In der heutigen Republik Tuwa in Südsibirien lebten einst kriegerische Nomaden, die Archäologen zur Kokel-Kultur zählen. Antike Autoren beschrieben die sibirischen Steppennomaden als gewaltbereite Gruppen, die oftmals angrenzende Gebiete sesshafter Gemeinschaften plünderte. Allerdings sind von diesen Nomadengruppen nur wenige archäologische und anthropologische Daten vorhanden, die mehr über das Leben dieser Reiterkrieger verraten könnten.

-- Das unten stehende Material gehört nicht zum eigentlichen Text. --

Lemma setBatchTimestamps_loop_length bTS reqs :
  forall i, length (setBatchTimestamps_loop bTS i reqs) = length reqs.
Proof.
  induction reqs as [|a reqs IH]; intros i; cbn [setBatchTimestamps_loop length];
    [reflexivity|]. rewrite IH. reflexivity.
Qed.

Lemma setBatchTimestamps_loop_lookup bTS reqs :
  forall i k a,
    reqs !! k = Some a ->
    setBatchTimestamps_loop bTS i reqs !! k =
      Some (if negb (Method_eqb (req_Method a) PushTxn)
            then req_setTimestamp a
                   (ts_Forward (h_Timestamp (req_Header a))
                      (ts_Add bTS 0 (int32 (Z.of_nat (i + k)))))
            else a).
Proof.
  induction reqs as [|a0 reqs IH]; intros i k a; [discriminate|].
  destruct k as [|k]; cbn [setBatchTimestamps_loop].
  - intros H. inversion H; subst. rewrite Nat.add_0_r. reflexivity.
  - intros H. rewrite lookup_cons. cbn in H. rewrite (IH (S i) k a H).
    rewrite Nat.add_succ_r. reflexivity.
Qed.

Lemma Method_eqb_eq a b : Method_eqb a b = true <-> a = b.
Proof.
  split.
  - destruct a, b; cbn; try discriminate; try reflexivity.
    intros H. apply Z.eqb_eq in H. congruence.
  - intros ->. destruct b; cbn; try reflexivity. apply Z.eqb_refl.
Qed.

(** A request that [checkBatchRequest] accepts on its own is accepted when
    its timestamp has been forwarded to one with the wall time of the
    batch. *)
Lemma badRequest_forward bArgs b' a t :
  b_Header b' = b_Header bArgs ->
  length (Requests b') = length (Requests bArgs) ->
  (t = h_Timestamp (req_Header a) \/ WallTime t = WallTime (b_Timestamp bArgs)) ->
  badRequest bArgs a = false ->
  badRequest b' (req_setTimestamp a t) = false.
Proof.
  intros Hh Hl Ht. unfold badRequest, b_Timestamp, GetUserPriority. rewrite Hh, Hl.
  cbn [req_setTimestamp req_Method req_Header setTimestamp h_Timestamp
       h_UserPriority h_Txn h_ReadConsistency].
  destruct Ht as [->|Ht]; [tauto|].
  rewrite Ht, Z.eqb_refl. cbn [negb orb].
  rewrite !orb_false_iff. tauto.
Qed.

Lemma checkBatchRequest_loop_forward bArgs b' bTS :
  b_Header b' = b_Header bArgs ->
  length (Requests b') = length (Requests bArgs) ->
  (forall t s, ts_Forward t s = t \/ ts_Forward t s = s) ->
  (forall l, WallTime (ts_Add bTS 0 l) = WallTime (b_Timestamp bArgs)) ->
  forall reqs i j ro,
    checkBatchRequest_loop bArgs reqs i ro = None ->
    checkBatchRequest_loop b' (setBatchTimestamps_loop bTS j reqs) i ro = None.
Proof.
  intros Hh Hl Hfw Hadd.
  assert (Hnone : forall o : option Error, o = None <-> isSome o = false).
  { intros [e|]; cbn; split; congruence. }
  induction reqs as [|a reqs IH]; intros i j ro; [reflexivity|].
  cbn [setBatchTimestamps_loop]. rewrite !Hnone, !checkBatchRequest_loop_cons.
  rewrite !orb_false_iff. intros [Hbad Hrest].
  assert (Hm : req_Method
                 (if negb (Method_eqb (req_Method a) PushTxn)
                  then req_setTimestamp a
                         (ts_Forward (h_Timestamp (req_Header a))
                            (ts_Add bTS 0 (int32 (Z.of_nat j))))
                  else a) = req_Method a).
  { destruct (Method_eqb (req_Method a) PushTxn); reflexivity. }
  split.
  - destruct (Method_eqb (req_Method a) PushTxn); cbn [negb].
    2: {
      apply (badRequest_forward bArgs); [exact Hh|exact Hl| |exact Hbad].
      destruct (Hfw (h_Timestamp (req_Header a)) (ts_Add bTS 0 (int32 (Z.of_nat j))))
        as [-> | ->]; [left; reflexivity|right; apply Hadd]. }
    replace a with (req_setTimestamp a (h_Timestamp (req_Header a))) at 1
      by (destruct a; unfold req_setTimestamp; cbn; rewrite setTimestamp_same;
          reflexivity).
    apply (badRequest_forward bArgs); [exact Hh|exact Hl|left; reflexivity|exact Hbad].
  - rewrite Hm. destruct (i =? 0)%nat.
    + rewrite <- Hnone in *. apply IH. exact Hrest.
    + rewrite orb_false_iff in *. destruct Hrest as [Hro Hrest].
      split; [exact Hro|]. rewrite <- Hnone in *. apply IH. exact Hrest.
Qed.
(** X6.  A non-empty cluster whose members all have the same finite
    coordinates has the floor radius of 100 meters, the density
    [storeCount / (PI * 0.01)] and the density score 100. *)
Theorem coincident_members_summary :
  forall (clusterStores : list store) (idx : nat) (x y : R),
    clusterStores <> [] ->
    Forall (fun s => Store.lat s = Fin x /\ Store.lng s = Fin y) clusterStores ->
    let s := summary clusterStores idx in
    Summary.radiusMeters s = Fin 100 /\
    Summary.densityPerKm2 s
    = Fin (INR (Summary.storeCount s) / (PI * 0.01)) /\
    Summary.densityScore s = Fin 100.
Proof.
  intros l idx x y Hne Hall. exact (coincident_facts Hne Hall).
Qed.

Lemma coincident_members_summary_witness :
  [shopA; shopB; shopC] <> [] /\
  Forall (fun s => Store.lat s = Fin 0 /\ Store.lng s = Fin 0)
         [shopA; shopB; shopC] /\
  let s := summary [shopA; shopB; shopC] 0 in
  Summary.radiusMeters s = Fin 100 /\
  Summary.densityPerKm2 s
  = Fin (INR (Summary.storeCount s) / (PI * 0.01)) /\
  Summary.densityScore s = Fin 100.
Proof.
  assert (Hne : [shopA; shopB; shopC] <> []) by discriminate.
  assert (Hall : Forall (fun s => Store.lat s = Fin 0 /\ Store.lng s = Fin 0)
                        [shopA; shopB; shopC]) by (repeat constructor).
  split; [exact Hne | split; [exact Hall |]].
  apply (@coincident_members_summary [shopA; shopB; shopC] 0 0 0 Hne Hall).
Defined.

(** X7.  The density score does not decrease with the density: of two
    clusters with finite densities [d1 <= d2], the second has a score at
    least as high as the first. *)
Theorem densityScore_monotone :
  forall (l1 l2 : list store) (d1 d2 : R),
    densityPerKm2 l1 = Fin d1 -> densityPerKm2 l2 = Fin d2 ->
    (d1 <= d2)%R ->
    exists z1 z2 : Z,
      densityScore l1 = Fin (IZR z1) /\ densityScore l2 = Fin (IZR z2) /\
      (z1 <= z2)%Z.
Proof.
  intros l1 l2 d1 d2 H1 H2 Hle.
  rewrite (score_of_density l1 H1), (score_of_density l2 H2).
  eexists _, _. split; [reflexivity | split; [reflexivity |]].
  apply Zfloor_le.
  apply Rplus_le_compat_r. apply Rle_min_compat_l. lra.
Qed.

Lemma sample_density_three :
  densityPerKm2 [shopA; shopB; shopC] = Fin (INR 3 / (PI * 0.01)).
Proof.
  assert (Hall : Forall (fun s => Store.lat s = Fin 0 /\ Store.lng s = Fin 0)
                        [shopA; shopB; shopC]) by (repeat constructor).
  destruct (@coincident_facts [shopA; shopB; shopC] 0 0) as (_ & H & _);
    [discriminate | exact Hall | exact H].
Qed.

Lemma sample_density_none : densityPerKm2 [] = Fin 0.
Proof.
  change (Summary.densityPerKm2 (summary [] 0) = Fin 0).
  rewrite summary_nil. reflexivity.
Qed.

Lemma sample_density_pos : (0 <= INR 3 / (PI * 0.01))%R.
Proof.
  assert (Hpi := PI_RGT_0). apply Rmult_le_pos; [apply pos_INR |].
  left. apply Rinv_0_lt_compat. lra.
Qed.

Lemma densityScore_monotone_witness :
  densityPerKm2 [] = Fin 0 /\
  densityPerKm2 [shopA; shopB; shopC] = Fin (INR 3 / (PI * 0.01)) /\
  (0 <= INR 3 / (PI * 0.01))%R /\
  exists z1 z2 : Z,
    densityScore [] = Fin (IZR z1) /\
    densityScore [shopA; shopB; shopC] = Fin (IZR z2) /\ (z1 <= z2)%Z.
Proof.
  split; [exact sample_density_none |
          split; [exact sample_density_three |
                  split; [exact sample_density_pos |]]].
  apply (@densityScore_monotone [] [shopA; shopB; shopC] 0 (INR 3 / (PI * 0.01))
           sample_density_none sample_density_three sample_density_pos).
Defined.

(** X8.  The density score is 100 exactly when the density is at least
    9.95 stores per square kilometre, and 0 exactly when it is below
    0.05 (the density being a finite number, at least 0). *)
Theorem densityScore_saturation :
  forall (l : list store) (d : R),
    densityPerKm2 l = Fin d -> (0 <= d)%R ->
    (densityScore l = Fin 100 <-> (9.95 <= d)%R) /\
    (densityScore l = Fin 0 <-> (d < 0.05)%R).
Proof.
  intros l d H Hd. rewrite (score_of_density l H).
  assert (Hb := Zfloor_bound (Rmin 100 (d * 10) + / 2)).
  assert (Hm : (Rmin 100 (d * 10) <= 100)%R) by apply Rmin_l.
  assert (Hm' : (Rmin 100 (d * 10) <= d * 10)%R) by apply Rmin_r.
  assert (Hcase : (Rmin 100 (d * 10) = 100 \/ Rmin 100 (d * 10) = d * 10)%R).
  { unfold Rmin. destruct (Rle_dec 100 (d * 10)); auto. }
  split; split.
  - intros E. injection E as E. rewrite E in Hb. destruct Hcase; lra.
  - intros Hge. do 2 f_equal. apply Zfloor_eq. simpl.
    destruct Hcase as [E | E]; rewrite E; lra.
  - intros E. injection E as E. rewrite E in Hb. destruct Hcase; lra.
  - intros Hlt. do 2 f_equal. apply Zfloor_eq. simpl.
    destruct Hcase as [E | E]; rewrite E; lra.
Qed.

Lemma densityScore_saturation_witness :
  densityPerKm2 [shopA; shopB; shopC] = Fin (INR 3 / (PI * 0.01)) /\
  (0 <= INR 3 / (PI * 0.01))%R /\
  (densityScore [shopA; shopB; shopC] = Fin 100
   <-> (9.95 <= INR 3 / (PI * 0.01))%R) /\
  (densityScore [shopA; shopB; shopC] = Fin 0
   <-> (INR 3 / (PI * 0.01) < 0.05)%R).
Proof.
  split; [exact sample_density_three | split; [exact sample_density_pos |]].
  apply (@densityScore_saturation [shopA; shopB; shopC] (INR 3 / (PI * 0.01))
           sample_density_three sample_density_pos).
Defined.

(** ** More on the breakdowns *)

Section BreakdownMore.

Lemma get_own_set_own_eq (o : obj) (k : string) (v : jsval) :
  Obj.get_own (Obj.set_own o k v) k = Some v.
Proof.
  induction o as [| [k' v'] o IH]; simpl.
  - rewrite String.eqb_refl. reflexivity.
  - destruct (String.eqb k k') eqn:E; simpl; rewrite E; [reflexivity | exact IH].
Qed.

Lemma get_own_set_own_ne (o : obj) (k k' : string) (v : jsval) :
  k' <> k -> Obj.get_own (Obj.set_own o k v) k' = Obj.get_own o k'.
Proof.
  intros Hne. induction o as [| [k0 v0] o IH]; simpl.
  - apply String.eqb_neq in Hne. rewrite Hne. reflexivity.
  - destruct (String.eqb k k0) eqn:E; simpl.
    + apply String.eqb_eq in E. subst k0.
      apply String.eqb_neq in Hne. rewrite Hne. reflexivity.
    + rewrite IH. reflexivity.
Qed.

(** [o[k] = (o[k] || 0) + 1] on a counter that holds [m], for a key that
    [Object.prototype] does not have. *)
Lemma bump_counted (o : obj) (m : string -> nat) (k : string) :
  Obj.inherited k = None ->
  (forall k', Obj.get_own o k' = counted (m k')) ->
  forall k', Obj.get_own (Obj.bump o k) k'
             = counted (m k' + if String.eqb k' k then 1 else 0).
Proof.
  intros Hk Hm k'. unfold Obj.bump, Obj.set.
  rewrite (inherited_None_proto _ Hk).
  destruct (String.eqb k' k) eqn:E.
  - apply String.eqb_eq in E. subst k'. rewrite get_own_set_own_eq.
    unfold Obj.or0_plus1. rewrite Hk, (Hm k).
    destruct (m k) as [| n]; simpl; f_equal; f_equal; lia.
  - apply String.eqb_neq in E. rewrite get_own_set_own_ne by exact E.
    rewrite Nat.add_0_r. apply Hm.
Qed.

Lemma fold_bump_counted (f : store -> string) (l : list store) :
  Forall (fun s => Obj.inherited (f s) = None) l ->
  forall (o : obj) (m : string -> nat),
    (forall k, Obj.get_own o k = counted (m k)) ->
    forall k, Obj.get_own (fold_left (fun o s => Obj.bump o (f s)) l o) k
              = counted (m k + withLabel f k l).
Proof.
  induction 1 as [| s l Hs _ IH]; intros o m Hm k; simpl.
  - unfold withLabel. simpl. rewrite Nat.add_0_r. apply Hm.
  - rewrite (IH _ (fun k' => m k' + if String.eqb k' (f s) then 1 else 0)).
    + unfold withLabel. simpl. rewrite (String.eqb_sym (f s) k).
      destruct (String.eqb k (f s)); simpl; f_equal; lia.
    + apply bump_counted; assumption.
Qed.

Lemma breakdown_components (l : list store) :
  forall types sizes,
    fold_left
      (fun '(types, sizes) s =>
         (Obj.bump types (Store.type s),
          Obj.bump sizes (size_name (Store.size s))))
      l (types, sizes)
    = (fold_left (fun o s => Obj.bump o (Store.type s)) l types,
       fold_left (fun o s => Obj.bump o (size_name (Store.size s))) l sizes).
Proof.
  induction l as [| s l IH]; intros types sizes; simpl; [reflexivity | apply IH].
Qed.

Lemma poisoned_total (o : obj) : poisoned o -> Obj.total o = None.
Proof.
  intros (k & s & Hk & _). destruct (Obj.total o) as [t |] eqn:Et; [| reflexivity].
  exfalso. exact (get_own_total_num k o Et Hk).
Qed.

Lemma append_not_empty (s : string) : (s ++ "1")%string <> EmptyString.
Proof. destruct s; discriminate. Qed.

Lemma bump_poisoned (o : obj) (k : string) : poisoned o -> poisoned (Obj.bump o k).
Proof.
  intros (k0 & s & Hk0 & Hs). unfold Obj.bump, Obj.set.
  destruct (String.eqb k "__proto__"); [exists k0, s; auto |].
  destruct (String.eqb k0 k) eqn:E.
  - apply String.eqb_eq in E. subst k0.
    exists k, (s ++ "1")%string. split; [| apply append_not_empty].
    unfold Obj.or0_plus1. rewrite Hk0.
    apply String.eqb_neq in Hs. rewrite Hs. apply get_own_set_own_eq.
  - apply String.eqb_neq in E. exists k0, s.
    split; [| exact Hs]. rewrite get_own_set_own_ne by exact E. exact Hk0.
Qed.

Lemma bump_clean (o : obj) (t : nat) (k : string) :
  clean o t ->
  match Obj.inherited k with
  | None => clean (Obj.bump o k) (t + 1)
  | Some _ => poisoned (Obj.bump o k) \/ clean (Obj.bump o k) t
  end.
Proof.
  intros [Ht Hown]. destruct (Obj.inherited k) as [text |] eqn:Hk.
  - unfold Obj.bump, Obj.set.
    destruct (String.eqb k "__proto__"); [right; split; assumption | left].
    exists k, (text ++ "1")%string. split; [| apply append_not_empty].
    unfold Obj.or0_plus1. rewrite Hown, Hk by congruence.
    apply get_own_set_own_eq.
  - split; [apply bump_total; assumption |].
    intros k' Hk'. unfold Obj.bump, Obj.set.
    rewrite (inherited_None_proto _ Hk).
    rewrite get_own_set_own_ne by congruence. apply Hown, Hk'.
Qed.

Lemma fold_bump_poisoned (f : store -> string) (l : list store) :
  forall o, poisoned o ->
            poisoned (fold_left (fun o s => Obj.bump o (f s)) l o).
Proof.
  induction l as [| s l IH]; intros o Ho; simpl; [exact Ho |].
  apply IH, bump_poisoned, Ho.
Qed.

Lemma fold_bump_at_most (f : store -> string) (l : list store) :
  forall o t, clean o t ->
  forall u, Obj.total (fold_left (fun o s => Obj.bump o (f s)) l o) = Some u ->
            u <= t + List.length l.
Proof.
  induction l as [| s l IH]; intros o t Ho u Hu; simpl in *.
  - destruct Ho as [Ht _]. rewrite Ht in Hu. injection Hu as <-. lia.
  - assert (Hb := bump_clean (f s) Ho).
    destruct (Obj.inherited (f s)).
    + destruct Hb as [Hb | Hb].
      * rewrite (poisoned_total (fold_bump_poisoned f l Hb)) in Hu. discriminate.
      * apply (IH _ _ Hb) in Hu. lia.
    + apply (IH _ _ Hb) in Hu. lia.
Qed.
(** [round] of a double through its sign, mantissa and exponent. *)
Lemma b64_py_round_opp (x y : float) :
  Prim2SF y = SFopp (Prim2SF x) ->
  B64.py_round y = option_map Z.opp (B64.py_round x).
Proof.
  intros H. unfold B64.py_round. rewrite H.
  destruct (Prim2SF x) as [s | s | | s m e]; simpl; try reflexivity.
  destruct s; simpl; f_equal; lia.
Qed.

(** X1: on binary64 a negated time gives the negated count, and the call
    on the negated time raises exactly when the call on the time does. *)
Theorem b64_time2sample_odd_in_time (t r : float) :
  B64.time2sample (- t)%float r = option_map Z.opp (B64.time2sample t r).
Proof.
  unfold B64.time2sample. destruct (B64.py_int r) as [ri |]; [ | reflexivity ].
  rewrite (b64_py_round_opp (t * B64.float_of_int ri)%float
             (- t * B64.float_of_int ri)%float (b64_mul_opp_l _ _)).
  destruct (B64.py_round (t * B64.float_of_int ri)%float); reflexivity.
Qed.


Lemma b64_zero_is_zero :
  B64.float_of_int 0 = 0%float /\ Prim2SF 0%float = S754_zero false.
Proof. split; vm_compute; reflexivity. Qed.

(** X5: when [int] cuts the rate to 0 the result is 0 samples for every
    finite time; for an infinite or NaN time the call raises, as [int] of
    that time does. *)
Theorem b64_time2sample_rate_cut_to_zero (t r : float) :
  B64.py_int r = Some 0 ->
  B64.time2sample t r = option_map (fun _ => 0) (B64.py_int t).
Proof.
  intros Hr. unfold B64.time2sample. rewrite Hr.
  rewrite (proj1 b64_zero_is_zero).
  unfold B64.py_round, B64.py_int.
  rewrite mul_spec, (proj2 b64_zero_is_zero).
  destruct (Prim2SF t) as [s | s | | s m e]; reflexivity.
Qed.

Lemma b64_time2sample_rate_cut_to_zero_witness :
  B64.time2sample 3600%float 0.5%float
  = option_map (fun _ => 0) (B64.py_int 3600%float).
Proof.
  apply b64_time2sample_rate_cut_to_zero. vm_compute. reflexivity.
Defined.

(** X8: with a sampling rate of 0 [trim2sample] raises for every time:
    the product is zero or NaN, the division by 0 gives NaN, and [int]
    refuses NaN. *)
Theorem b64_trim2sample_rate_zero_raises (t : float) :
  B64.trim2sample t 0%float = None.
Proof.
  unfold B64.trim2sample.
  set (y := (t * 0)%float).
  assert (Hy : Prim2SF y = S754_nan \/ exists s, Prim2SF y = S754_zero s).
  { unfold y. rewrite mul_spec, (proj2 b64_zero_is_zero).
    destruct (Prim2SF t) as [s | s | | s m e]; simpl;
      (now left) || (right; eexists; reflexivity). }
  assert (Hceil : B64.np_ceil y = y).
  { unfold B64.np_ceil. destruct Hy as [-> | [s ->]]; reflexivity. }
  rewrite Hceil.
  assert (Hdiv : Prim2SF (y / 0)%float = S754_nan).
  { rewrite div_spec, (proj2 b64_zero_is_zero).
    destruct Hy as [-> | [s ->]]; reflexivity. }
  unfold B64.py_int. rewrite mul_spec, Hdiv. reflexivity.
Qed.

End Binary64Symmetry.

(* ================================================================== *)
(** ** Operations that are exact *)

Section RoundingExact.
Local Open Scope Z_scope.

Lemma fexp_normal (x : Z) : -1021 <= x -> fexp prec emax x = x - 53.
Proof. intros H. unfold fexp, emin, prec, emax. lia. Qed.

(** Rounding a mantissa of 53 digits changes nothing. *)
Lemma round_canonical (s : bool) (M : positive) (E : Z) :
  digits2_pos M = 53%positive -> -1074 <= E <= 971 ->
  binary_round_aux prec emax s (Z.pos M) E loc_Exact = S754_finite s M E.
Proof.
  intros HM HE. unfold binary_round_aux, shr_fexp. cbn [Zdigits2].
  rewrite HM. rewrite fexp_normal by lia.
  replace (53 + E - 53 - E) with 0 by lia.
  cbn [shr shr_record_of_loc shr_m loc_of_shr_record round_nearest_even Zdigits2].
  rewrite HM. rewrite fexp_normal by lia.
  replace (53 + E - 53 - E) with 0 by lia.
  cbn [shr shr_record_of_loc shr_m].
  replace (E <=? emax - prec) with true; [ reflexivity | ].
  symmetry. apply Z.leb_le. unfold emax, prec. lia.
Qed.

(** One trailing zero bit is shifted out. *)
Lemma round_canonical_1 (s : bool) (M : positive) (E : Z) :
  digits2_pos M = 53%positive -> -1073 <= E <= 971 ->
  binary_round_aux prec emax s (Z.pos M~0) (E - 1) loc_Exact = S754_finite s M E.
Proof.
  intros HM HE. unfold binary_round_aux, shr_fexp. cbn [Zdigits2 digits2_pos].
  rewrite HM. rewrite fexp_normal by lia.
  replace (Z.pos (Pos.succ 53) + (E - 1) - 53 - (E - 1)) with 1 by lia.
  cbn [shr shr_record_of_loc iter_pos shr_1 shr_m shr_r shr_s orb loc_of_shr_record round_nearest_even Zdigits2].
  rewrite HM. rewrite fexp_normal by lia.
  replace (E - 1 + 1) with E by lia.
  replace (53 + E - 53 - E) with 0 by lia.
  cbn [shr shr_record_of_loc shr_m].
  replace (E <=? emax - prec) with true; [ reflexivity | ].
  symmetry. apply Z.leb_le. unfold emax, prec. lia.
Qed.
(** Status codes are printed and read back exactly. *)
Lemma num_ok_status z : (100 ≤ z ≤ 599)%Z → num_ok (num_of_Z z) = true.
Proof.
  intros Hz. cut (forallb (λ z, num_ok (num_of_Z z)) (seqZ 100 500) = true); [|by vm_compute].
  rewrite forallb_forall. intros H. apply H, list_elem_of_In, elem_of_seqZ. lia.
Qed.

(** Assigning a serialisable value to a property that is not an array index
    keeps an object serialisable. *)
Lemma keys_ok_snoc pre ks k :
  keys_ok pre ks = true → k ∉ pre ++ ks → array_index k = None → keys_ok pre (ks ++ [k]) = true.
Proof.
  revert pre. induction ks as [|k0 ks IH]; intros pre; cbn [keys_ok app].
  - intros _ Hk Hi. unfold key_after. rewrite Hi, app_nil_r in *. by rewrite bool_decide_true.
  - intros [-> H]%andb_true_iff Hk Hi. apply IH; [done| |done]. by rewrite <-app_assoc.
Qed.

Lemma forallb_replace (o : obj) k v :
  json_ok v = true → forallb (λ kv, json_ok kv.2) o = true →
  forallb (λ kv, json_ok kv.2) (obj_replace k v o) = true.
Proof.
  intros Hv. induction o as [|[k0 v0] o IH]; simpl; [done|].
  intros [H0 H1]%andb_true_iff. case_decide; simpl; by rewrite ?Hv, ?H0, ?H1, ?IH.
Qed.

Lemma json_ok_set_if b k v (o : obj) :
  array_index k = None → json_ok v = true → json_ok (VObj o) = true →
  json_ok (VObj (set_if b k v o)) = true.
Proof.
  intros Hi Hv Ho. unfold set_if, obj_set. destruct b; [|done]. case_decide; [done|].
  rewrite json_ok_obj in *. apply andb_true_iff in Ho as [Hk Ho].
  unfold obj_define. rewrite Hi. destruct (obj_get o k) eqn:E.
  - by rewrite obj_keys_replace, Hk, forallb_replace.
  - unfold obj_keys in *. rewrite fmap_app, forallb_app, Ho. cbn [forallb snd]. rewrite Hv.
    change ([(k, v)].*1) with [k]. rewrite keys_ok_snoc; [done|done| |done]. by apply obj_get_None.
Qed.
(** An advanced draft with neither a type nor a rule with a non-blank
    path collapses: whatever logic and recursion were chosen and whatever
    blank rules were added, the stored text is the same and reads back with
    logic AND, recursion on and no rule. *)
Theorem prune_draft_collapses (d : prune_draft) (s : N) :
  pd_simpleMode d = false → trim (typeText d) = "" → kept_rules d = [] →
  parsePruneObjectsDraft now (buildPruneObjectsValueText d) s
  = (Ok (PruneDraft false "" "AND" true []), s).
Proof.
  intros Hs Ht Hk.
  assert (buildPruneObjectsValueText d = qtext "{'logic':'AND'}") as ->.
  { unfold buildPruneObjectsValueText. fold (kept_rules d). rewrite Hs, Ht, Hk.
    rewrite (bool_decide_true ("" = "")) by done.
    by destruct (bool_decide (to_upper _ = "OR")), (recursive d). }
  reflexivity.
Qed.
End prune_facts.

Definition sample_rule : condition := Condition "r" " a.b " "prefix" " 7 " true false.

Lemma prune_draft_roundtrip_witness :
  parsePruneObjectsDraft (λ _, 0%Z) (buildPruneObjectsValueText
    (PruneDraft false " x " "or" false [sample_rule; Condition "q" "  " "full" "" false false])) 5%N
  = (Ok (PruneDraft false "x" "OR" false
      [Condition "param_override_0_5" "a.b" "prefix" "7" true false]), 6%N).
Proof.
  rewrite (prune_draft_roundtrip (λ _, 0%Z)
    (PruneDraft false " x " "or" false [sample_rule; Condition "q" "  " "full" "" false false]) 5%N);
    [by vm_compute|done|left; by vm_compute|].
  repeat constructor; by vm_compute.
Defined.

Rund 1.700 Jahre alte Skelette südsibirischer Steppennomaden.
Foto: Tunnug 1 Research Project

Skalpiert und geköpft

Das ändert nun der Fund eines spätantiken Gräberfelds: Ein schweizerisch-russisches Forscherteam hat auf der Ausgrabungsstätte "Tunnug1" 87 Skelette aus dem 2. bis 4. Jahrhundert untersucht. Dort begruben die sibirischen Steppennomaden ihre Toten in der Nähe eines früheren skythischen Grabhügels. Das Ergebnis, das die Wissenschafter um Marco Milella von der Uni Bern im Fachblatt "American Journal of Physical Anthropology" präsentieren: Gewalt spielte tatsächlich eine große Rolle im Leben dieser Menschen.

Viele der Skelette wiesen Spuren von Gewalt auf, ein Viertel der untersuchten Individuen starb eines unnatürlichen Todes: Zumeist entstanden die tödlichen Verletzungen im Nahkampf, in vielen Fällen wurden die Opfer geköpft, wie das Forscherteam berichtet.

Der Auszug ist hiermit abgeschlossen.